» **EXERCISE DESCRIPTION**: Your answer must contain each line of the listing in which "noisy" appears, copied in full.

━━ DATA UNDER STUDY ━━

(** X15. The [--files] value tells the list of paths, as long as it is not
    empty and no path holds a comma. *)
Theorem join_comma_injective (l1 : list str) :
  forall l2 : list str,
    l1 <> [] -> l2 <> [] ->
    Forall (fun x : str => 44%N ∉ x) l1 ->
    Forall (fun x : str => 44%N ∉ x) l2 ->
    join (u ",") l1 = join (u ",") l2 -> l1 = l2.
Proof.
  induction l1 as [|x [|x2 l1'] IH]; intros [|y [|y2 l2']] H1 H2 F1 F2; try done.
  - simpl. by intros ->.
  - rewrite ArgsFacts.join_cons2. simpl join at 1. intros ->.
    inversion F1 as [|? ? Hx _]; subst. exfalso. apply Hx.
    apply elem_of_app. right. apply list_elem_of_here.
  - rewrite ArgsFacts.join_cons2. simpl join at 2. intros <-.
    inversion F2 as [|? ? Hy _]; subst. exfalso. apply Hy.
    apply elem_of_app. right. apply list_elem_of_here.
  - rewrite !ArgsFacts.join_cons2. intros E.
    inversion F1 as [|? ? Hx F1']; subst. inversion F2 as [|? ? Hy F2']; subst.
    apply (ArgsFacts.app_cons_unique x y 44%N) in E as [-> E]; [|done|done].
    f_equal. by apply IH.
Qed.

(** ** Runs that instantiate the further properties *)

Lemma run_datezip_trims_run :
  exists raw_out raw_err s,
    @datezip Demo.noisy [u "--list"] Demo.disk = (Ok (2%Z, raw_out, raw_err), s)
    /\ trimmed raw_out (u "nothing restored") /\ trimmed raw_err []
    /\ {| fs := Demo.disk; invocations := [[u "--list"]] |}
       = {| fs := s; invocations := invocations Demo.world ++ [[u "--list"]] |}.
Proof.
  apply (@run_datezip_trims Demo.noisy [u "--list"] Demo.world 2%Z
           (u "nothing restored") []
           {| fs := Demo.disk; invocations := [[u "--list"]] |}).
  vm_compute. reflexivity.
Defined.

Lemma list_backups_picks_run :
  exists out err s,
    @datezip Demo.env [u "--list"] (fs Demo.world) = (Ok (0%Z, out, err), s)
    /\ picks (@backup_of_line Demo.env) (splitlines (strip out))
         [ {| filename := Some (u "datezip_20240216_143000_FULL.zip");
              timestamp := Some Demo.ts1;
              type_ := Some (u "FULL") |};
           {| filename := Some (u "datezip_20240217_090000_INC.zip");
              timestamp := Some Demo.ts2;
              type_ := Some (u "INC") |} ].
Proof.
  apply (@list_backups_picks Demo.env Demo.world _
           {| fs := Demo.disk; invocations := [[u "--list"]] |}).
  vm_compute. reflexivity.
Defined.

Lemma get_history_picks_run :
  exists out err s,
    @datezip Demo.env (get_history_args None None None) (fs Demo.world)
      = (Ok (0%Z, out, err), s)
    /\ picks entry_of_line (splitlines (strip out))
         [ {| h_timestamp := Some Demo.ts1; h_status := u "new";
              h_file := Some (u "src/main.py") |};
           {| h_timestamp := Some Demo.ts2; h_status := u "modified";
              h_file := Some (u "src/main.py") |} ].
Proof.
  apply (@get_history_picks Demo.env None None None Demo.world _
           {| fs := Demo.disk; invocations := [[u "--history"]] |}).
  vm_compute. reflexivity.
Defined.

(** cleanup_backups at its defaults, with negative numbers, and with a
    number of 4301 digits, which [str] refuses at the usual limit; there
    the command is not run. *)
Example cleanup_backups_runs :
  @cleanup_backups Demo.env 10 14 Demo.world
  = (Ok (u "Cleanup successful:" ++ nl ++ u "Done"),
     {| fs := Demo.disk;
        invocations := [[u "--cleanup"; u "--keep-full"; u "10";
                         u "--keep-days"; u "14"]] |})
  /\ invocations (@cleanup_backups Demo.env (-3) 0 Demo.world).2
     = [[u "--cleanup"; u "--keep-full"; u "-3"; u "--keep-days"; u "0"]]
  /\ @cleanup_backups Demo.env (10 ^ 4300) 14 Demo.world
     = (Raise ValueError, Demo.world)
  /\ (@cleanup_backups Demo.env (10 ^ 4300 - 1) 14 Demo.world).1
     = Ok (u "Cleanup successful:" ++ nl ++ u "Done").
Proof. by vm_compute. Qed.

(** Reading in text mode: [\r\n] and a lone [\r] come out as [\n]; bytes
    that do not decode make the read raise. *)
Example read_text_runs :
  let s := {| dirs := ∅;
              files := {[ u "f" := [97; 13; 10; 98; 13; 99; 10]%N ]} |} in
  read_text Some (u "f") s = Ok [97; 10; 98; 10; 99; 10]%N
  /\ read_text (fun _ => None) (u "f") s = Raise UnicodeDecodeError.
Proof. by vm_compute. Qed.

(** The line is cut with one blank left to the file; the entry has none. *)
Lemma get_history_step_exact_run :
  get_history_step [] (u "20240217_090000   .  src/main.py")
  = [] ++ [{| h_timestamp := Some Demo.ts2;
              h_status := if decide (46%N = 43%N) then u "new" else u "modified";
              h_file := Some (lstrip (u " src/main.py")) |}]
  /\ stops is_space (lstrip (u " src/main.py"))
  /\ lstrip (u " src/main.py") <> [].
Proof.
  apply (get_history_step_exact [] (u "20240217_090000   .  src/main.py")
           Demo.ts2 46%N (u " src/main.py")).
  - exists (u "   "), (u " ").
    split; [by vm_compute|]. split; [by vm_compute|].
    split; [done|]. split; [by repeat constructor|].
    split; [by right|]. split; [done|]. split; [by repeat constructor|done].
  - by repeat constructor.
Defined.

Lemma list_backups_step_exact_run :
  @list_backups_step Demo.env [] (u " [17]   datezip_20240216_143000_FULL.zip  (12 MB)")
  = [] ++ [{| filename := Some (backup_name Demo.ts1 (u "FULL"));
              timestamp := Some Demo.ts1;
              type_ := Some (u "FULL") |}].
Proof.
  apply (@list_backups_step_exact Demo.env []
           (u " [17]   datezip_20240216_143000_FULL.zip  (12 MB)")
           Demo.ts1 (u "FULL")).
  - reflexivity.
  - exists (u "17"), (u "   "), (u "  (12 MB)").
    split; [by vm_compute|]. split; [done|]. split; [by repeat constructor|].
    split; [done|]. split; [by repeat constructor|].
    split; [by vm_compute|by left].
Defined.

━━━

» **RESPONSE AREA**:
    @datezip Demo.noisy [u "--list"] Demo.disk = (Ok (2%Z, raw_out, raw_err), s)
  apply (@run_datezip_trims Demo.noisy [u "--list"] Demo.world 2%Z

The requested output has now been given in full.